Tu trouveras ci-joint le texte de cette bonne vieille allégorie. A toi de voir Very Happy







L’allégorie de la caverne in La République

SOCRATE (S) - Maintenant, représente-toi notre nature selon qu'elle a été instruite ou ne l'a pas été, sous des traits de ce genre: imagine des hommes dans une demeure souterraine, une caverne, avec une large entrée, ouverte dans toute sa longueur à la lumière: ils sont là les jambes et le cou enchaînés depuis leur enfance, de sorte qu'ils sont immobiles et ne regardent que ce qui est devant eux, leur chaîne les empêchant de tourner la tête. La lumière leur parvient d'un feu qui, loin sur une hauteur, brûle derrière eux; et entre le feu et les prisonniers s'élève un chemin en travers duquel imagine qu'un petit mur a été dressé, semblable aux cloisons que des montreurs de marionnettes placent devant le public, au-dessus desquelles ils font voir leurs marionnettes.
GLAUCON (G) - Je vois.
S. - Imagine le long du mur des hommes qui portent toutes sortes d'objets qui dépassent le mur; des statuettes d'hommes et d'animaux, en pierre, en bois, faits de toutes sortes de matériaux; parmi ces porteurs, naturellement il y en a qui parlent et d'autres qui se taisent.

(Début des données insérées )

(** ** The bits no field covers *)

Lemma separate_probe (f : SchemaFieldType) (byte bit : Z) :
  fieldOk layoutOk f = true ->
  0 <= bit < 8 ->
  ~ (firstBit f <= 8 * byte + bit < endBit f) ->
  separate f (mkField (Named "UInt8") 1 byte true (Some bit)).
Proof.
  intros Hf Hbit Hout. unfold separate, shareByte, apart, bitSpan, byteSpan.
  cbn [isBits offset size position default id fst snd].
  unfold endBit, firstBit in Hout.
  destruct (isBits f) eqn:Hb; cbn [andb].
  - destruct (fieldOk_bitField _ f Hf Hb) as (_ & p & _ & _ & Hp & ? & ? & ? & _).
    rewrite Hp in *. cbn [default id] in *.
    destruct (Z.eqb_spec (offset f) byte); cbn [fst snd]; lia.
  - cbn [fst snd]. lia.
Qed.

(** X23: the bits no field covers are zero.  In the buffer [toBuffer]
    returns for a record that fits the layout, every bit that lies in no
    declared field (the bits left over in a byte of bitfields) is 0. *)
Theorem uncovered_bits_are_zero
    (schema : StructSchemaInterface) (this : Struct) (data : Value) (b : Buffer)
    (byte bit : Z) :
  wellFormedSchema schema = true ->
  new_Struct schema = Ok this ->
  conforms false this data ->
  toBuffer this data = Ok b ->
  0 <= byte -> 0 <= bit < 8 ->
  (forall i name f, Struct_schema this !! i = Some (name, f) ->
                    ~ (firstBit f <= 8 * byte + bit < endBit f)) ->
  Z.testbit (default 0 (Buffer_get b byte)) bit = false.
Proof.
  intros Hwf Hnew Hconf Hb Hbyte Hbit Hout.
  destruct (new_Struct_ok schema Hwf) as (this' & Hnew' & Hok & _).
  rewrite Hnew in Hnew'. injection Hnew' as <-.
  destruct (conforms_object _ _ _ Hconf) as [props ->].
  destruct this as [sz sch]. cbn [Struct_schema] in Hout.
  assert (Hok' := Hok). cbn [layoutOk] in Hok'. bool_hyps.
  destruct (chain layoutOk 0 sch) as [e|] eqn:Hchain; [|discriminate]. bool_hyps.
  destruct (chain_sorted _ _ _ _ Hchain) as (_ & Hall & _).
  cbn [conforms] in Hconf. destruct Hconf as [Hconf _].
  assert (Hlen0 : byteLength (replicate (Z.to_nat sz) 0) = sz).
  { unfold byteLength. rewrite length_replicate. lia. }
  destruct (toBuffer_loop_ok false props sch 0 e (replicate (Z.to_nat sz) 0)
              Hchain ltac:(lia) Hconf) as (b' & Hrun & Hlen & Hframe & _).
  { intros name f nested x Hin Ht Hx.
    assert (Hn : nestedIn sch nested) by (exists name, f; auto).
    destruct (toBuffer_toObject false nested x (layoutOk_nested _ _ _ Hok Hn) Hx)
      as (nb & ? & ? & _). eauto. }
  { intros i name f Hi. destruct (Hall i name f Hi) as (Hf & _ & Hle).
    apply content_zeros; [exact Hf | lia]. }
  assert (Hb' : b' = b).
  { cbn [toBuffer] in Hb. rewrite Buffer_alloc_ok in Hb by lia.
    cbn [mbind outcome_bind truthy typeof negb orb properties] in Hb.
    change (String.eqb "object" "object") with true in Hb. cbn [negb] in Hb.
    congruence. }
  subst b'.
  set (probe := mkField (Named "UInt8") 1 byte true (Some bit) : SchemaFieldType).
  assert (Hprobe : fieldOk layoutOk probe = true).
  { unfold fieldOk, probe. cbn [type size offset isBits position].
    change (String.eqb "UInt8" "Int8" || String.eqb "UInt8" "UInt8") with true.
    bool_goal; lia. }
  assert (Hcontent : content b probe = content (replicate (Z.to_nat sz) 0) probe).
  { apply Hframe; [exact Hprobe|]. intros i name f Hi.
    destruct (Hall i name f Hi) as (Hf & _).
    apply separate_probe; [exact Hf | exact Hbit | exact (Hout i name f Hi)]. }
  unfold content, probe in Hcontent.
  cbn [isBits offset position size default id] in Hcontent.
  injection Hcontent as Hraw.
  assert (Hzero : rawBits (default 0 (Buffer_get (replicate (Z.to_nat sz) 0) byte)) bit 1 = 0).
  { destruct (Buffer_get (replicate (Z.to_nat sz) 0) byte) as [z|] eqn:Hget.
    - unfold Buffer_get in Hget. destruct (byte <? 0); [discriminate|].
      apply lookup_replicate in Hget as [-> _]. apply rawBits_zero.
    - apply rawBits_zero. }
  rewrite Hzero in Hraw.
  pose proof (testbit_rawBits (default 0 (Buffer_get b byte)) bit 1 0
                ltac:(lia) ltac:(lia) ltac:(lia) ltac:(lia)) as Htest.
  rewrite Hraw, Z.add_0_l in Htest.
  change (0 <? 1) with true in Htest. cbn [andb] in Htest.
  rewrite <- Htest. apply Z.bits_0.
Qed.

G. - Voilà un étrange tableau et d'étranges prisonniers.
S. - Ils nous ressemblent. Penses-tu que de tels hommes aient vu d'eux-mêmes et des uns et des autres autre chose que les ombres projetées par le feu sur la paroi de la caverne qui leur fait face?
G. - Comment cela se pourrait-il, en effet, s'ils sont forcés de tenir la tête immobile pendant toute leur vie?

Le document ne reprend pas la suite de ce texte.